膝枕しながら、悦史さんが俺の顔を見下ろした。

「あんまり気持ち良いから、もうちょっと、このままでいてよ、悦史さん。」

「男の俺より、女性の膝の方が、寝心地良いだろ?」

「俺が、固い枕が好きなの、悦史さんも知ってるくせに・・。」

「俺の身体は、枕代わりか?」

「枕って言うより、布団かもね・・悦史さんといる時、俺は、何よりも安らげるんだよ。」

俺の答えに、悦史さんが苦笑した。

悦史さんと激しく求め愛し合う時間も、勿論、大好きで、大事だけど、こうして、事後、何気ない会話を

交わすひとときも、幸せだと思い始めたのは、一体、いつからだったのか・・?

腕を伸ばし、悦史さんの首に手を回した。

「今度は、キスのおねだりか?・・何時になく、甘えたがりだな・・どうした?」

項を指で辿ると、悦史さんが身体を倒し、静かに覆い被さってくる。

柔らかく微笑みながらも、俺の目を覗き込む悦史さんの瞳は、真剣そのものだ。

その眼差しに、俺の何もかもを、暴かれる気がした。

「何でもないよ、悦史さん。そんな眼で見つめないでよ、俺、また抱きたくなっちまう。」

悦史さんから、ほんのりとシャンプーと石鹸の香りが漂い、まるで媚薬のように俺を刺激する。

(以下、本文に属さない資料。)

Lemma stage1_in (cfg : FilterConfig) (ks ps : list NormalizedMarket) (b : string)
    (pair : MarketPair) :
  In pair (_basic_compatibility_filter cfg ks ps b) ->
  exists k pm : NormalizedMarket,
    In k ks /\ In pm ps
    /\ (1 # 100 <= _get_yes_price k <= 99 # 100)
    /\ Num.stored (min_volume_threshold cfg) <= volume k
    /\ basic_pair cfg b k (_get_yes_price k) pm = Some pair.
Proof.
  unfold _basic_compatibility_filter. intros H.
  apply in_flat_map in H as (k & Hk & H). unfold basic_row, _is_valid_price in H.
  destruct (Num.leb (1 # 100) (_get_yes_price k)
            && Num.leb (_get_yes_price k) (99 # 100))%bool eqn:E1;
    cbn [negb] in H; [|contradiction].
  destruct (Num.ltb (volume k) _) eqn:E2; [contradiction|].
  simpl in H. apply list_elem_of_In in H.
  apply list_elem_of_omap in H as (pm & Hpm & Hf).
  apply list_elem_of_In in Hpm.
  apply andb_true_iff in E1 as [E1a E1b].
  apply Qleb_le in E1a, E1b. apply Qltb_ge in E2.
  exists k, pm. repeat split; assumption.
Qed.

End FilterFacts.

(** X8: every pair stage 1 produces joins a Kalshi market and a Polymarket
    market of its input and carries their ids, titles, volumes and close
    times; both prices are the markets' Yes prices, lie in [0.01, 0.99] and
    in the configured price range, both volumes reach the configured minimum,
    and the recorded price difference is the absolute difference of the two
    prices and reaches the configured minimum. *)
Theorem basic_compatibility_invariants (cfg : Filtering.FilterConfig)
    (kalshi_markets polymarket_markets : list Market.NormalizedMarket)
    (bucket_name : string) (pair : Filtering.MarketPair) :
  In pair (Filtering._basic_compatibility_filter cfg kalshi_markets
             polymarket_markets bucket_name) ->
  exists k pm : Market.NormalizedMarket,
    In k kalshi_markets /\ In pm polymarket_markets
    /\ Filtering.kalshi_id pair = Market.external_id k
    /\ Filtering.polymarket_id pair = Market.external_id pm
    /\ Filtering.kalshi_title pair = Market.title k
    /\ Filtering.polymarket_title pair = Market.title pm
    /\ Filtering.kalshi_close_time pair = Market.end_date k
    /\ Filtering.polymarket_close_time pair = Market.end_date pm
    /\ Filtering.kalshi_price pair = Filtering._get_yes_price k
    /\ Filtering.polymarket_price pair = Filtering._get_yes_price pm
    /\ Filtering.kalshi_volume pair = Market.volume k
    /\ Filtering.polymarket_volume pair = Market.volume pm
    /\ (1 # 100 <= Filtering.kalshi_price pair <= 99 # 100)
    /\ (1 # 100 <= Filtering.polymarket_price pair <= 99 # 100)
    /\ (Num.stored (Filtering.min_price_range cfg) <= Filtering.kalshi_price pair
        <= Num.stored (Filtering.max_price_range cfg))
    /\ (Num.stored (Filtering.min_price_range cfg)
        <= Filtering.polymarket_price pair
        <= Num.stored (Filtering.max_price_range cfg))
    /\ Num.stored (Filtering.min_volume_threshold cfg)
       <= Filtering.kalshi_volume pair
    /\ Num.stored (Filtering.min_volume_threshold cfg)
       <= Filtering.polymarket_volume pair
    /\ Filtering.price_difference pair
       = Some (Qabs (Filtering.kalshi_price pair - Filtering.polymarket_price pair))
    /\ Num.stored (Filtering.min_arbitrage_potential cfg)
       <= Qabs (Filtering.kalshi_price pair - Filtering.polymarket_price pair).
Proof.
  intros H. pose proof H as Hin.
  apply stage1_in in H as (k & pm & Hk & Hpm & Hvalid & Hvol & Hb).
  pose proof (basic_pair_spread _ _ _ _ _ _ Hb) as Hsp.
  apply basic_pair_inv in Hb
    as (H1 & H2 & H3 & H4 & H5 & H6 & H7 & H8 & H9 & H10 & _ & H12 & H13
        & H14 & H15 & H16).
  unfold has_spread in Hsp.
  exists k, pm. rewrite H5 in *. rewrite H7.
  repeat split; try assumption; try apply Hvalid; try apply H12; try apply H14;
    try apply H15.
Qed.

そのまま、悦史さんの身体を引き寄せようとした俺を、悦史さんが制した。

「お前が隠してること、白状するまで、キスは、おあずけだからな。」

「・・こんな時間も、いいなって、思ってさ。」

「?・・ん・・っ・・・。」

驚いた顔の悦史さんを、両腕で強く抱き締め、口付けた。

「悦史さんと、こうしていられる時間、俺、好きだよ。」

「俺も・・好きだぜ・・元基。」

掠れた甘い声が、俺の耳を擽る。

「・・もう一度、風呂、入り直しになりそうだな。」

「今度は、一緒に入ろうか?」

返事の代わりに、悦史さんが、俺を抱き返し、与えてくれたのは、口移しの、迸るほどの愛情だった。